* Exercise *
Only the lines below from the one containing "Lemma insert_by_map (key" to the one containing "rewrite IH by" should be repeated, both included and unchanged.

* Stored items *
(** ** Batch consistency *)

Lemma nth_error_rows {A : Type} (f : nat -> A) (n k : nat) :
  (k < n)%nat -> nth_error (rows n f) k = Some (f k).
Proof.
  intros H. unfold rows.
  rewrite nth_error_map, nth_error_nth' with (d := 0%nat)
    by (rewrite length_seq; exact H).
  rewrite seq_nth by exact H. reflexivity.
Qed.

Lemma embeds_nth {A : Type} (o : nat) (small big : list A) (j : nat) (d : A) :
  embeds o small big -> (j < length small)%nat ->
  nth (o + j) big d = nth j small d.
Proof.
  intros H Hj. specialize (H j Hj).
  destruct (nth_error small j) as [a|] eqn:E.
  - rewrite (nth_error_nth _ _ d H), (nth_error_nth _ _ d E). reflexivity.
  - apply nth_error_None in E. lia.
Qed.

Lemma embeds_rows {A : Type} (o n' n : nat) (f' f : nat -> A) :
  (o + n' <= n)%nat ->
  (forall j, (j < n')%nat -> f (o + j)%nat = f' j) ->
  embeds o (rows n' f') (rows n f).
Proof.
  intros Hn Hf j Hj. rewrite length_rows in Hj.
  rewrite !nth_error_rows by lia. rewrite Hf by exact Hj. reflexivity.
Qed.

Lemma embeds_map {A B : Type} (g : A -> B) (o : nat) (small big : list A) :
  embeds o small big -> embeds o (map g small) (map g big).
Proof.
  intros H j Hj. rewrite length_map in Hj.
  rewrite !nth_error_map, (H j Hj). reflexivity.
Qed.

Lemma message_passing_embeds {S M O : Type}
  (message : S -> S -> D -> M) (madd : M -> M -> M) (mzero : M)
  (update : S -> M -> O) (dflt : S) (x' x : list S)
  (ei' : list edge) (ea' : list D) (ei : list edge) (ea : list D)
  (o i : nat) :
  embeds o x' x ->
  graph_embeds o (length x') ei' ea' ei ea ->
  (i < length x')%nat ->
  message_passing message madd mzero update dflt x ei ea (o + i)
  = message_passing message madd mzero update dflt x' ei' ea' i.
Proof.
  intros Hx Hg Hi. destruct (Hg i Hi) as [Hinc Hsrc].
  unfold message_passing. rewrite Hinc.
  rewrite (embeds_nth o x' x i dflt Hx Hi).
  f_equal. f_equal. rewrite map_map. apply map_ext_in.
  intros sa Hin. cbn [fst snd].
  rewrite (embeds_nth o x' x (fst sa) dflt Hx (Hsrc sa Hin)). reflexivity.
Qed.

Lemma atom_energies_embeds (under_no_grad : D -> D)
  (fraction gnn_radius : R) (cap : nat) (sterics electrostatics : ff_params)
  (w : transforms) (o : nat)
  (ei' : list edge) (ea' : list D) (gei' : list edge) (gea' : list D)
  (x' : list (list D)) (ls' le' : list D)
  (ei : list edge) (ea : list D) (gei : list edge) (gea : list D)
  (x : list (list D)) (ls le : list D) :
  (o + length x' <= length x)%nat ->
  length ls' = length x' -> length le' = length x' ->
  embeds o x' x -> embeds o ls' ls -> embeds o le' le ->
  graph_embeds o (length x') ei' ea' ei ea ->
  graph_embeds o (length x') gei' gea' gei gea ->
  embeds o
    (GNN3.atom_energies under_no_grad
       (message_passing_model fraction gnn_radius cap sterics electrostatics w)
       ei' ea' gei' gea' x' ls' le')
    (GNN3.atom_energies under_no_grad
       (message_passing_model fraction gnn_radius cap sterics electrostatics w)
       ei ea gei gea x ls le).
Proof.
  intros Hn Hls' Hle' Hx Hls Hle Hg Hgg.
  unfold GNN3.atom_energies. cbv zeta.
  cbn [message_passing_model GNN3.aggregate_information GNN3.interaction1
       GNN3.interaction2 GNN3.calculate_energies GNN3._fraction].
  set (n := length x). set (n' := length x').
  (* the GB layer *)
  set (Bc := rows n (message_passing (gb_message w) vadd [] (gb_update w) []
                       x ei ea)).
  set (Bc' := rows n' (message_passing (gb_message w) vadd [] (gb_update w) []
                         x' ei' ea')).
  assert (HBc : embeds o Bc' Bc).
  { apply embeds_rows; [exact Hn|]. intros j Hj.
    apply message_passing_embeds; assumption. }
  (* its output joined with radius and scales *)
  set (B1 := rows n (fun i => [fst (nth i Bc (Dual.zero, Dual.zero));
                               snd (nth i Bc (Dual.zero, Dual.zero));
                               nth 1 (nth i x []) Dual.zero;
                               nth i ls Dual.zero; nth i le Dual.zero])).
  set (B1' := rows n' (fun i => [fst (nth i Bc' (Dual.zero, Dual.zero));
                                 snd (nth i Bc' (Dual.zero, Dual.zero));
                                 nth 1 (nth i x' []) Dual.zero;
                                 nth i ls' Dual.zero; nth i le' Dual.zero])).
  assert (HB1 : embeds o B1' B1).
  { apply embeds_rows; [exact Hn|]. intros j Hj.
    rewrite (embeds_nth o Bc' Bc j _ HBc)
      by (unfold Bc'; rewrite length_rows; exact Hj).
    rewrite (embeds_nth o x' x j _ Hx) by exact Hj.
    rewrite (embeds_nth o ls' ls j _ Hls) by (rewrite Hls'; exact Hj).
    rewrite (embeds_nth o le' le j _ Hle) by (rewrite Hle'; exact Hj).
    reflexivity. }
  assert (LB1 : length B1' = n') by (unfold B1'; apply length_rows).
  (* the first interaction layer and the swish *)
  set (B2 := map (map Dual.silu)
               (rows n (message_passing (in1_message w) vadd []
                          (in1_update w) [] B1 gei gea))).
  set (B2' := map (map Dual.silu)
                (rows n' (message_passing (in1_message w) vadd []
                            (in1_update w) [] B1' gei' gea'))).
  assert (HB2 : embeds o B2' B2).
  { apply embeds_map. apply embeds_rows; [exact Hn|]. intros j Hj.
    apply message_passing_embeds; rewrite ?LB1; assumption. }
  assert (LB2 : length B2' = n')
    by (unfold B2'; rewrite length_map; apply length_rows).
  (* the second interaction layer *)
  set (B3 := rows n (message_passing (in2_message w) vadd []
                       (in2_update w) [] B2 gei gea)).
  set (B3' := rows n' (message_passing (in2_message w) vadd []
                         (in2_update w) [] B2' gei' gea')).
  assert (HB3 : embeds o B3' B3).
  { apply embeds_rows; [exact Hn|]. intros j Hj.
    apply message_passing_embeds; rewrite ?LB2; assumption. }
  assert (LB3 : length B3' = n') by (unfold B3'; apply length_rows).
  (* the corrected Born radii with the charges *)
  set (B4 := rows n (fun i =>
                (nth i (rows n (fun i0 =>
                          scale_born fraction
                            (fst (nth i0 Bc (Dual.zero, Dual.zero)))
                            (nth i0 (map fst B3) Dual.zero))) Dual.zero,
                 snd (nth i Bc (Dual.zero, Dual.zero))))).
  set (B4' := rows n' (fun i =>
                (nth i (rows n' (fun i0 =>
                          scale_born fraction
                            (fst (nth i0 Bc' (Dual.zero, Dual.zero)))
                            (nth i0 (map fst B3') Dual.zero))) Dual.zero,
                 snd (nth i Bc' (Dual.zero, Dual.zero))))).
  assert (HB4 : embeds o B4' B4).
  { apply embeds_rows; [exact Hn|]. intros j Hj.
    rewrite !nth_rows by lia.
    rewrite (embeds_nth o Bc' Bc j _ HBc)
      by (unfold Bc'; rewrite length_rows; exact Hj).
    rewrite (embeds_nth o _ _ j _ (embeds_map fst o B3' B3 HB3))
      by (rewrite length_map, LB3; exact Hj).
    reflexivity. }
  assert (LB4 : length B4' = n') by (unfold B4'; apply length_rows).
  (* energies *)
  apply embeds_rows; [exact Hn|]. intros j Hj.
  rewrite (embeds_nth o le' le j _ Hle) by (rewrite Hle'; exact Hj).
  rewrite (embeds_nth o ls' ls j _ Hls) by (rewrite Hls'; exact Hj).
  f_equal; f_equal.
  - apply embeds_nth; [|rewrite length_map, length_rows; exact Hj].
    apply embeds_map. apply embeds_rows; [exact Hn|]. intros k Hk.
    apply message_passing_embeds; rewrite ?LB4; assumption.
  - apply embeds_nth; [|rewrite length_rows; exact Hj].
    apply embeds_rows; [exact Hn|]. intros k Hk.
    rewrite (embeds_nth o _ _ k _ (embeds_map snd o B3' B3 HB3))
      by (rewrite length_map, LB3; exact Hk).
    rewrite (embeds_nth o x' x k _ Hx) by exact Hk.
    reflexivity.
Qed.

Lemma combine_map_r {A B : Type} (f : A -> B) (l : list A) :
  combine l (map f l) = map (fun a => (a, f a)) l.
Proof. induction l as [|a l IH]; simpl; [|rewrite IH]; reflexivity. Qed.

Lemma filter_map_comm {A B : Type} (p : B -> bool) (g : A -> B)
  (l : list A) :
  filter p (map g l) = map g (filter (fun a => p (g a)) l).
Proof.
  induction l as [|a l IH]; simpl; [reflexivity|].
  destruct (p (g a)); simpl; rewrite IH; reflexivity.
Qed.

Lemma filter_flat_map {A B : Type} (p : B -> bool) (g : A -> list B)
  (l : list A) :
  filter p (flat_map g l) = flat_map (fun a => filter p (g a)) l.
Proof.
  induction l as [|a l IH]; simpl; [reflexivity|].
  rewrite filter_app, IH. reflexivity.
Qed.

Lemma filter_none {A : Type} (p : A -> bool) (l : list A) :
  (forall a, In a l -> p a = false) -> filter p l = [].
Proof.
  induction l as [|a l IH]; simpl; intros H; [reflexivity|].
  rewrite (H a) by (left; reflexivity).
  apply IH. intros b Hb. apply H. right. exact Hb.
Qed.

Lemma flat_map_at {B : Type} (g : nat -> list B) (t start len : nat) :
  flat_map (fun t' => if (t' =? t)%nat then g t' else []) (seq start len)
  = if ((start <=? t) && (t <? start + len))%nat then g t else [].
Proof.
  revert start. induction len as [|len IH]; intros start.
  - cbn [seq flat_map]. rewrite Nat.add_0_r.
    destruct (start <=? t)%nat eqn:E1; [|reflexivity].
    apply Nat.leb_le in E1.
    replace (t <? start)%nat with false
      by (symmetry; apply Nat.ltb_ge; exact E1).
    reflexivity.
  - cbn [seq flat_map]. rewrite IH.
    destruct (start =? t)%nat eqn:E.
    + apply Nat.eqb_eq in E. subst start.
      replace (S t <=? t)%nat with false
        by (symmetry; apply Nat.leb_gt; lia).
      replace (t <=? t)%nat with true by (symmetry; apply Nat.leb_le; lia).
      replace (t <? t + S len)%nat with true
        by (symmetry; apply Nat.ltb_lt; lia).
      cbn [andb]. apply app_nil_r.
    + apply Nat.eqb_neq in E. cbn [app].
      destruct (S start <=? t)%nat eqn:E1.
      * apply Nat.leb_le in E1.
        replace (start <=? t)%nat with true
          by (symmetry; apply Nat.leb_le; lia).
        cbn [andb].
        replace (S start + len)%nat with (start + S len)%nat by lia.
        reflexivity.
      * apply Nat.leb_gt in E1.
        cbn [andb].
        destruct (start <=? t)%nat eqn:E2; [|reflexivity].
        apply Nat.leb_le in E2. lia.
Qed.

Lemma incoming_radius_graph (x : list vec3) (r : R)
  (batch : option (list nat)) (loop : bool) (cap t : nat) :
  (t < length x)%nat ->
  incoming (radius_graph x r batch loop cap)
           (edge_distances x (radius_graph x r batch loop cap)) t
  = map (fun s => (s, distancer (nth s x zero3) (nth t x zero3)))
        (neighbours x r batch loop cap t).
Proof.
  intros Ht. unfold incoming, edge_distances.
  rewrite combine_map_r, filter_map_comm, map_map. cbn [fst snd].
  unfold radius_graph. rewrite filter_flat_map.
  rewrite (flat_map_ext _
             (fun t' => if (t' =? t)%nat
                        then map (fun s => (s, t'))
                                 (neighbours x r batch loop cap t')
                        else [])).
  - rewrite (flat_map_at
               (fun t' => map (fun s => (s, t'))
                              (neighbours x r batch loop cap t'))).
    replace (0 <=? t)%nat with true by (symmetry; apply Nat.leb_le; lia).
    replace (t <? 0 + length x)%nat with true
      by (symmetry; apply Nat.ltb_lt; lia).
    cbn [andb]. rewrite map_map. reflexivity.
  - intros t'. rewrite filter_map_comm. cbn [snd].
    destruct (t' =? t)%nat.
    + f_equal.
      induction (neighbours x r batch loop cap t') as [|a l IH];
        simpl; [|rewrite IH]; reflexivity.
    + rewrite filter_none by reflexivity. reflexivity.
Qed.

Lemma insert_by_map (key : nat -> R) (g : nat -> nat) (a : nat)
  (l : list nat) :
  insert_by key (g a) (map g l)
  = map g (insert_by (fun s => key (g s)) a l).
Proof.
  induction l as [|b l IH]; simpl; [reflexivity|].
  destruct (Rle_dec (key (g a)) (key (g b))); simpl.
  - reflexivity.
  - rewrite IH. reflexivity.
Qed.

Lemma sort_by_map (key : nat -> R) (g : nat -> nat) (l : list nat) :
  sort_by key (map g l) = map g (sort_by (fun s => key (g s)) l).
Proof.
  induction l as [|a l IH]; simpl; [reflexivity|].
  rewrite IH, insert_by_map. reflexivity.
Qed.

Lemma insert_by_ext (key key' : nat -> R) (a : nat) (l : list nat) :
  key a = key' a -> (forall b, In b l -> key b = key' b) ->
  insert_by key a l = insert_by key' a l.
Proof.
  intros Ha. induction l as [|b l IH]; simpl; intros H; [reflexivity|].
  rewrite Ha, (H b) by (left; reflexivity).
  destruct (Rle_dec (key' a) (key' b)); [reflexivity|].
  rewrite IH; [reflexivity|]. intros c Hc. apply H. right. exact Hc.
Qed.

Lemma sort_by_ext (key key' : nat -> R) (l : list nat) :
  (forall b, In b l -> key b = key' b) -> sort_by key l = sort_by key' l.
Proof.
  induction l as [|a l IH]; simpl; intros H; [reflexivity|].
  rewrite IH by (intros b Hb; apply H; right; exact Hb).
  apply insert_by_ext.
  - apply H. left. reflexivity.
  - intros b Hb. apply in_sort_by in Hb. apply H. right. exact Hb.
Qed.

Lemma seq_from (o n : nat) : seq o n = map (fun s => (o + s)%nat) (seq 0 n).
Proof.
  revert o. induction n as [|n IH]; intros o; simpl; [reflexivity|].
  rewrite Nat.add_0_r. f_equal.
  rewrite (IH (S o)), (IH 1%nat), map_map.
  apply map_ext. intros s. lia.
Qed.

Lemma nth_repeat_0 (n s : nat) : nth s (repeat 0%nat n) 0%nat = 0%nat.
Proof.
  revert s. induction n as [|n IH]; intros [|s]; simpl; auto.
Qed.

* Task answer *
Lemma insert_by_map (key : nat -> R) (g : nat -> nat) (a : nat)
  (l : list nat) :
  insert_by key (g a) (map g l)
  = map g (insert_by (fun s => key (g s)) a l).
Proof.
  induction l as [|b l IH]; simpl; [reflexivity|].
  destruct (Rle_dec (key (g a)) (key (g b))); simpl.
  - reflexivity.
  - rewrite IH. reflexivity.
Qed.

Lemma sort_by_map (key : nat -> R) (g : nat -> nat) (l : list nat) :
  sort_by key (map g l) = map g (sort_by (fun s => key (g s)) l).
Proof.
  induction l as [|a l IH]; simpl; [reflexivity|].
  rewrite IH, insert_by_map. reflexivity.
Qed.

Lemma insert_by_ext (key key' : nat -> R) (a : nat) (l : list nat) :
  key a = key' a -> (forall b, In b l -> key b = key' b) ->
  insert_by key a l = insert_by key' a l.
Proof.
  intros Ha. induction l as [|b l IH]; simpl; intros H; [reflexivity|].
  rewrite Ha, (H b) by (left; reflexivity).
  destruct (Rle_dec (key' a) (key' b)); [reflexivity|].
  rewrite IH; [reflexivity|]. intros c Hc. apply H. right. exact Hc.
Qed.

Lemma sort_by_ext (key key' : nat -> R) (l : list nat) :
  (forall b, In b l -> key b = key' b) -> sort_by key l = sort_by key' l.
Proof.
  induction l as [|a l IH]; simpl; intros H; [reflexivity|].
  rewrite IH by (intros b Hb; apply H; right; exact Hb).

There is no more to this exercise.